Nous relations dans notre actualité du 11 février la transmission d’une QPC relative à la constitutionnalité des textes instituant les abattements pour durée de détention sur les plus-values en ce qu’ils interdisent leur application aux plus-values en report d’imposition constatées avant le 1er janvier 2013, alors même que l’expiration du report d’imposition postérieure à cette date entraînerait leur taxation au barème progressif de l’impôt sur le revenu.
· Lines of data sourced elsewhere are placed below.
(* ===== verification/CarrierFacts.v ===== *)
(** * Facts about carrier admission

    The operations keep the invariant of the scheduler, of which they change
    the carriers only, and an invariant of the carriers. *)

From stdpp Require Import base tactics numbers list.
From Stdlib Require Import ZArith Lia.
From S2P Require Import Prelude Abi Object Cpu Wait Clock Deadline Timer LiveTime Scheduler SchedulerOps Carrier SchedulerSpec SchedulerFacts SchedulerInvariant SchedulerMoves SchedulerSteps.
Import SchedulerState CarrierAdmission.
Local Open Scope Z_scope.

Implicit Types (s : SchedulerState.t) (cpu : CpuIndex.t) (call : SchedulerCall.t) (ca : CarrierAdmissionState.t).

(** ** The mask *)

Definition in_mask cpu (mask : Z) : bool := negb (Z.land mask (cpu_bit cpu) =? 0).

Lemma in_mask_testbit cpu mask : in_mask cpu mask = Z.testbit mask (Z.of_nat (CpuIndex.index cpu)).
Proof.
  unfold in_mask, cpu_bit. set (i := Z.of_nat (CpuIndex.index cpu)). assert (0 ≤ i) by lia. rewrite Z.shiftl_1_l.
  destruct (Z.testbit mask i) eqn:Hb.
  - apply negb_true_iff, Z.eqb_neq. intros H0. assert (Z.testbit (Z.land mask (2 ^ i)) i = true) as Ht.
    { by rewrite Z.land_spec, Hb, Z.pow2_bits_true. }
    by rewrite H0, Z.bits_0 in Ht.
  - apply negb_false_iff, Z.eqb_eq, Z.bits_inj'. intros j Hj. rewrite Z.bits_0, Z.land_spec.
    destruct (decide (j = i)) as [-> |]; [by rewrite Hb|]. by rewrite Z.pow2_bits_false, andb_false_r.
Qed.

Lemma bit_of_cpu cpu cpu' : Z.testbit (cpu_bit cpu) (Z.of_nat (CpuIndex.index cpu')) = bool_decide (cpu = cpu').
Proof. by destruct cpu, cpu'. Qed.

Lemma in_mask_lor cpu cpu' mask : in_mask cpu' (Z.lor mask (cpu_bit cpu)) = in_mask cpu' mask || bool_decide (cpu = cpu').
Proof. by rewrite !in_mask_testbit, Z.lor_spec, bit_of_cpu. Qed.

Lemma in_mask_clear cpu cpu' mask : in_mask cpu' (Z.land mask (unot 64 (cpu_bit cpu))) = in_mask cpu' mask && negb (bool_decide (cpu = cpu')).
Proof.
  rewrite !in_mask_testbit, Z.land_spec. unfold unot. rewrite Z.lxor_spec, bit_of_cpu.
  rewrite (Z.ones_spec_low 64) by (pose proof (cpu_index_lt cpu'); unfold CPU_CAPACITY in *; lia). by rewrite xorb_true_l.
Qed.

(** ** The invariant *)

Definition owned cpu (r : CarrierResourceTuple) : Prop := validates_fixed_ownership r = true ∧ carrier_cpu r = cpu.

Record carrier_ok cpu (enforced : bool) (slot : CarrierAdmissionSlot) (bit : bool) : Prop := {
  ca_enforced : lifecycle slot ≠ CarrierAdmissionLifecycle.Unavailable → enforced = true;
  ca_outside : match lifecycle slot with
    | CarrierAdmissionLifecycle.Unavailable | CarrierAdmissionLifecycle.Preparing | CarrierAdmissionLifecycle.CarrierReady => bit = false
    | CarrierAdmissionLifecycle.Schedulable => bit = true
    | CarrierAdmissionLifecycle.Failed => True
    end;
  ca_ready : bit = true → idle_wake_ready slot = true ∧ ∃ r, slot_resources slot = Some r;
  ca_prepared : lifecycle slot = CarrierAdmissionLifecycle.CarrierReady → ∃ r, slot_resources slot = Some r;
  ca_minted : slot_admission_generation slot ≠ 0 → enforced = true;
  ca_unminted : lifecycle slot = CarrierAdmissionLifecycle.Unavailable → slot_admission_generation slot = 0;
  ca_owned r : slot_resources slot = Some r → owned cpu r;
}.

Definition carriers_ok ca : Prop := ∀ cpu, carrier_ok cpu (CarrierAdmissionState.enforced ca) (CarrierAdmissionState.slots ca !!! cpu)
  (in_mask cpu (CarrierAdmissionState.schedulable_mask ca)).

(** A carrier is left as it was, or as the protocol says. *)
Definition follows call cpu s s' : Prop :=
  carrier_view s' cpu = carrier_view s cpu ∨ admits (domain s) call cpu (carrier_view s cpu) (carrier_view s' cpu).

(** What a call leaves of the carriers. *)
Definition carriers_kept (n : Z) call s s' : Prop :=
  sched_ok (n + 2) s' ∧ moved (permits (domain s) call) s s' ∧ carriers_ok (carrier_admission s') ∧
  (replays call s = false → ∀ cpu, follows call cpu s s').

Lemma sched_carrier n s ca : sched_ok n s → sched_ok n (with_carrier_admission ca s).
Proof.
  intros [Hs ? ? ? ? ? ? ? ? [] ?]. split; try done. by eapply shape_ext; [..|exact Hs].
Qed.

Section carriers.
Context (n : Z) s (Hok : sched_ok n s) (Hca : carriers_ok (carrier_admission s)).

(** Only the carriers changed, and only that of [cpu]. *)
Lemma kept_carriers call cpu ca : CarrierAdmissionState.slots ca = <[cpu := CarrierAdmissionState.slots ca !!! cpu]> (CarrierAdmissionState.slots (carrier_admission s)) →
  (∀ cpu', cpu' ≠ cpu → in_mask cpu' (CarrierAdmissionState.schedulable_mask ca) = in_mask cpu' (CarrierAdmissionState.schedulable_mask (carrier_admission s))) →
  (CarrierAdmissionState.enforced (carrier_admission s) = true → CarrierAdmissionState.enforced ca = true) →
  carrier_ok cpu (CarrierAdmissionState.enforced ca) (CarrierAdmissionState.slots ca !!! cpu) (in_mask cpu (CarrierAdmissionState.schedulable_mask ca)) →
  (replays call s = false → follows call cpu s (with_carrier_admission ca s)) →
  carriers_kept n call s (with_carrier_admission ca s).
Proof using Hok Hca.
  intros Hslots Hmask Henf Hcpu Hadm.
  assert (∀ cpu', cpu' ≠ cpu → CarrierAdmissionState.slots ca !!! cpu' = CarrierAdmissionState.slots (carrier_admission s) !!! cpu') as Ho.
  { intros cpu' Hne. rewrite Hslots. by apply cpu_lookup_insert_ne. }
  split_and!; [apply sched_carrier; eapply sched_ok_weaken; [done|lia]|by left| |].
  - intros cpu'. destruct (decide (cpu' = cpu)) as [-> |Hne]; [done|]. cbn [carrier_admission with_carrier_admission].
    rewrite (Ho _ Hne), (Hmask _ Hne). destruct (Hca cpu'). split; auto.
  - intros Hre cpu'. destruct (decide (cpu' = cpu)) as [-> |Hne]; [by apply Hadm|]. left. unfold carrier_view, admitted, slot. cbn.
    rewrite (Ho _ Hne). f_equal. by apply Hmask.
Qed.

(** The carriers are as they were. *)
Lemma carriers_kept_same call : carriers_kept n call s s.
Proof using Hok Hca. split_and!; [eapply sched_ok_weaken; [done|lia]|by left|done|by intros; left]. Qed.
End carriers.

(** Ends a call: [cpu] is the CPU whose carrier it changed. *)
Ltac carried Hok Hca cpu :=
  match goal with
  | |- carriers_kept _ _ ?s ?x =>
      change x with (with_carrier_admission (carrier_admission x) s); apply (kept_carriers _ _ Hok Hca _ cpu);
      [ cbn; by rewrite ?cpu_lookup_insert_eq, ?cpu_insert_insert, ?cpu_insert_id
      | cbn; intros; rewrite ?in_mask_lor, ?in_mask_clear, ?bool_decide_false, ?orb_false_r, ?andb_true_r by done; try done
      | try done
      | cbn; rewrite ?cpu_lookup_insert_eq; cbn; rewrite ?cpu_lookup_insert_eq
      | intros Hfirst; unfold follows, carrier_view, admitted, slot; cbn; rewrite ?cpu_lookup_insert_eq; cbn; rewrite ?cpu_lookup_insert_eq ]
  end.

Section calls.
Context (n : Z) s (Hok : sched_ok n s) (Hca : carriers_ok (carrier_admission s)).

Lemma ticket_enforced ticket : ticket_matches s ticket = true →
  CarrierAdmissionState.enforced (carrier_admission s) = true ∧ admission_generation ticket ≠ 0 ∧
  ticket = slot_ticket (domain s) (admission_cpu ticket) (slot s (admission_cpu ticket)).
Proof using Hca.
  unfold ticket_matches. rewrite !andb_true_iff, !negb_true_iff, !Z.eqb_eq, !Z.eqb_neq. intros [[[[[[Hd Ho] Hg] Hs] _] Hn] _]. split_and!; [|done|].
  - apply (ca_minted _ _ _ _ (Hca (admission_cpu ticket))). unfold slot in Hg. congruence.
  - destruct ticket as [d c o g k]. unfold slot_ticket. cbn in *. by subst.
Qed.

(** A ticket of an admitted carrier is replayed. *)
Lemma admitted_replays ticket : ticket_matches s ticket = true →
  lifecycle (slot s (admission_cpu ticket)) = CarrierAdmissionLifecycle.Schedulable → carrier_ticket_is_schedulable s ticket = true.
Proof using Hca.
  intros Hm Hl. unfold carrier_ticket_is_schedulable. rewrite Hm, bool_decide_true by done. cbn [andb].
  destruct (Hca (admission_cpu ticket)) as [_ Hout Hrd _ _ _ _]. unfold slot in *. rewrite Hl in Hout. destruct (Hrd Hout) as [-> _].
  exact Hout.
Qed.

Lemma latch_failed_kept {A} call ticket error (Q : A → SchedulerState.t → Prop) : ticket_matches s ticket = true →
  replays call s = carrier_ticket_is_schedulable s ticket →
  (∀ a b, ticket = slot_ticket (domain s) (admission_cpu ticket) a.1 → refused a b → admits (domain s) call (admission_cpu ticket) a b) →
  wp (latch_failed (admission_cpu ticket) error) s Q (λ _ s', carriers_kept n call s s').
Proof using Hok Hca.
  intros Hm Hrep Hadm. destruct (ticket_enforced _ Hm) as (Henf & Hg & Ht). unfold latch_failed. wp_line. apply wp_fail.
  set (cpu := admission_cpu ticket) in *. pose proof (admitted_replays _ Hm) as Hsch. fold cpu in Hsch. carried Hok Hca cpu.
  - destruct (Hca cpu). by split.
  - rewrite Hrep in Hfirst. destruct (Hca cpu) as [_ Hout _ _ _ Hun _]. unfold slot in *. unfold in_mask in Hout.
    set (slot := CarrierAdmissionState.slots (carrier_admission s) !!! cpu) in *. rewrite Ht in Hg. cbn in Hg.
    destruct (lifecycle slot) eqn:Hl.
    + by rewrite Hun in Hg.
    + right. apply Hadm; [done|]. split; [by left|]. by rewrite Hout.
    + right. apply Hadm; [done|]. split; [by right|]. by rewrite Hout.
    + rewrite Hsch in Hfirst; done.
    + left. f_equal. clearbody slot. clear - Hl. destruct slot. cbn in *. by subst.
Qed.

Lemma prepare_slot_kept call cpu r : owned cpu r → lifecycle (slot s cpu) = CarrierAdmissionLifecycle.Unavailable →
  (∀ a b, prepared cpu r a b → admits (domain s) call cpu a b) →
  wp (prepare_slot cpu r) s (λ _ s', carriers_kept n call s s') (λ _ s', carriers_kept n call s s').
Proof using Hok Hca.
  intros Hown Hun Hadm. unfold prepare_slot, mint_generations. wp_line. wp_step; [|by apply carriers_kept_same]. wp_line. wp_step.
  - wp_line. carried Hok Hca cpu.
    + pose proof (ca_outside _ _ _ _ (Hca cpu)) as Hout. unfold slot in Hun. rewrite Hun in Hout. split; try done; cbn; [by rewrite Hout|].
      by intros ? [= <-].
    + right. apply Hadm. destruct Hown. split_and!; [done..|]. by do 2 eexists.
  - apply wp_fail || idtac. carried Hok Hca cpu; [apply Hca|by left].
Qed.

Lemma admit_slot_kept call cpu r : slot_resources (slot s cpu) = Some r → lifecycle (slot s cpu) = CarrierAdmissionLifecycle.CarrierReady →
  (∀ b, committed r (carrier_view s cpu) b → admits (domain s) call cpu (carrier_view s cpu) b) →
  wp (admit_slot cpu) s (λ _ s', carriers_kept n call s s') (λ _ s', carriers_kept n call s s').
Proof using Hok Hca.
  intros Hr Hre Hadm. unfold admit_slot. wp_line. pose proof (in_mask_lor cpu cpu (CarrierAdmissionState.schedulable_mask (carrier_admission s))) as Hm.
  rewrite bool_decide_true, orb_true_r in Hm by done. carried Hok Hca cpu.
  - destruct (Hca cpu) as [Henf _ _ Hp Hmi _ Hown]. unfold slot in Hre. split; cbn; try done.
    + intros _. apply Henf. congruence.
    + intros _. split; [done|]. by apply Hp.
  - unfold in_mask in Hm. rewrite Hm. right. by apply Hadm.
Qed.

Lemma ready_kept call cpu r : slot_resources (slot s cpu) = Some r → lifecycle (slot s cpu) = CarrierAdmissionLifecycle.Preparing →
  (∀ b, readied r (carrier_view s cpu) b → admits (domain s) call cpu (carrier_view s cpu) b) →
  wp (E := CarrierAdmissionError.t) (modify (on_admission (set_slot cpu (with_lifecycle CarrierAdmissionLifecycle.CarrierReady)))) s
    (λ _ s', carriers_kept n call s s') (λ _ s', carriers_kept n call s s').
Proof using Hok Hca.
  intros Hr Hpr Hadm. wp_line. carried Hok Hca cpu.
  - destruct (Hca cpu) as [Henf Hout Hrd _ Hmi _ Hown]. unfold slot in *. rewrite Hpr in Hout. split; cbn; try done.
    + intros _. apply Henf. congruence.
    + intros _. eauto.
  - right. by apply Hadm.
Qed.

Ltac truths := repeat match goal with
  | H : _ || _ = false |- _ => apply orb_false_iff in H as [? H]
  | H : negb _ = false |- _ => apply negb_false_iff in H
  | H : bool_decide _ = true |- _ => apply bool_decide_eq_true in H
  | H : bool_decide _ = false |- _ => apply bool_decide_eq_false in H
  end.

Lemma prepare_bootstrap_kept r runtime : wp (prepare_bootstrap_carrier r runtime) s
  (λ _ s', carriers_kept n (SchedulerCall.PrepareBootstrapCarrier r runtime) s s') (λ _ s', carriers_kept n (SchedulerCall.PrepareBootstrapCarrier r runtime) s s').
Proof using Hok Hca.
  unfold prepare_bootstrap_carrier. do 2 (wp_step; [by apply carriers_kept_same|]). wp_line. wp_step; [by apply carriers_kept_same|]. truths.
  apply prepare_slot_kept; [done|done|]. intros a b Hp. by split_and!.
Qed.

Lemma prepare_ap_kept r runtime : wp (prepare_ap_carrier r runtime) s
  (λ _ s', carriers_kept n (SchedulerCall.PrepareApCarrier r runtime) s s') (λ _ s', carriers_kept n (SchedulerCall.PrepareApCarrier r runtime) s s').
Proof using Hok Hca.
  unfold prepare_ap_carrier. do 2 (wp_step; [by apply carriers_kept_same|]). wp_line. wp_step; [by apply carriers_kept_same|]. truths.
  apply prepare_slot_kept; [done|done|]. intros a b Hp. by split_and!.
Qed.

Lemma publish_bootstrap_kept ticket r runtime : wp (publish_bootstrap_carrier_ready ticket r runtime) s
  (λ _ s', carriers_kept n (SchedulerCall.PublishBootstrapReady ticket r runtime) s s')
  (λ _ s', carriers_kept n (SchedulerCall.PublishBootstrapReady ticket r runtime) s s').
Proof using Hok Hca.
  unfold publish_bootstrap_carrier_ready. wp_step; [by apply carriers_kept_same|]. wp_line. wp_step; [by apply carriers_kept_same|].
  apply negb_false_iff in Heqb, Heqb0. apply bool_decide_eq_true in Heqb. destruct (ticket_enforced _ Heqb0) as (_ & _ & Ht).
  wp_step; [apply (latch_failed_kept _ ticket); [done..|split; auto]|]. truths. eapply ready_kept; [done|done|]. intros b Hb. split; auto.
Qed.

Lemma publish_ap_kept ticket r runtime : wp (publish_ap_carrier_ready ticket r runtime) s
  (λ _ s', carriers_kept n (SchedulerCall.PublishApReady ticket r runtime) s s')
  (λ _ s', carriers_kept n (SchedulerCall.PublishApReady ticket r runtime) s s').
Proof using Hok Hca.
  unfold publish_ap_carrier_ready. wp_line. wp_step; [by apply carriers_kept_same|].
  apply negb_false_iff in Heqb. destruct (ticket_enforced _ Heqb) as (_ & _ & Ht).
  wp_step; [apply (latch_failed_kept _ ticket); [done..|split; auto]|]. truths. eapply ready_kept; [done|done|]. intros b Hb. split; auto.
Qed.

Lemma commit_bootstrap_kept ticket r : wp (commit_bootstrap_schedulable ticket r) s
  (λ _ s', carriers_kept n (SchedulerCall.CommitBootstrap ticket r) s s') (λ _ s', carriers_kept n (SchedulerCall.CommitBootstrap ticket r) s s').
Proof using Hok Hca.
  unfold commit_bootstrap_schedulable. wp_line. wp_step; [by apply carriers_kept_same|].
  apply negb_false_iff in Heqb. destruct (ticket_enforced _ Heqb) as (_ & _ & Ht).
  wp_step; [apply (latch_failed_kept _ ticket); [done..|split; auto]|]. truths. eapply admit_slot_kept; [done|done|]. intros b Hb. split; auto.
Qed.

Lemma commit_ap_kept ticket r wake : wp (commit_ap_schedulable ticket r wake) s
  (λ _ s', carriers_kept n (SchedulerCall.CommitAp ticket r wake) s s') (λ _ s', carriers_kept n (SchedulerCall.CommitAp ticket r wake) s s').
Proof using Hok Hca.
  unfold commit_ap_schedulable. wp_line. wp_step; [by apply carriers_kept_same|].
  apply negb_false_iff in Heqb. destruct (ticket_enforced _ Heqb) as (_ & _ & Ht).
  do 2 (wp_step; [apply (latch_failed_kept _ ticket); [done..|split; auto]|]). truths. eapply admit_slot_kept; [done|done|]. intros b Hb. split; auto.
Qed.

Lemma fail_carrier_kept {E} cpu : lifecycle (slot s cpu) ≠ CarrierAdmissionLifecycle.Schedulable → wp (E := E) (fail_carrier_admission cpu) s
  (λ _ s', carriers_kept n (SchedulerCall.FailCarrier cpu) s s') (λ _ s', carriers_kept n (SchedulerCall.FailCarrier cpu) s s').
Proof using Hok Hca.
  intros Hl. unfold fail_carrier_admission. wp_line. apply wp_assert; [by rewrite bool_decide_false|]. wp_line.
  pose proof (in_mask_clear cpu cpu (CarrierAdmissionState.schedulable_mask (carrier_admission s))) as Hm.
  rewrite bool_decide_true, andb_false_r in Hm by done. carried Hok Hca cpu.
  - destruct (Hca cpu). split; cbn; try done. by rewrite Hm.
  - unfold in_mask in Hm. rewrite Hm. right. by split_and!.
Qed.
End calls.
Le Conseil Constitutionnel doit ainsi se prononcer dans les trois mois sur la constitutionnalité des dispositions en cause.

La décision du Conseil Constitutionnel sera unique et définitive quelle qu’en soit le sens, puisque si le Conseil se prononce en faveur des contribuables, une QPC ultérieure n’aura pas d’objet, de même que s’il se prononce dans un sens défavorable, le texte légal aura été déclaré conforme à la Constitution et une demande de QPC ultérieure ne pourra qu’être écartée au regard des conditions de recevabilité résultant des dispositions de la loi organique du 10 décembre 2009 relative à cette procédure.

Dans ces conditions, il était légitime que le règlement intérieur du Conseil constitutionnel confirme la possibilité, pour toute personne justifiant d’un intérêt spécial, d’intervenir dans une instance pour présenter ses propres observations sur la QPC soumise à l’appréciation du Conseil.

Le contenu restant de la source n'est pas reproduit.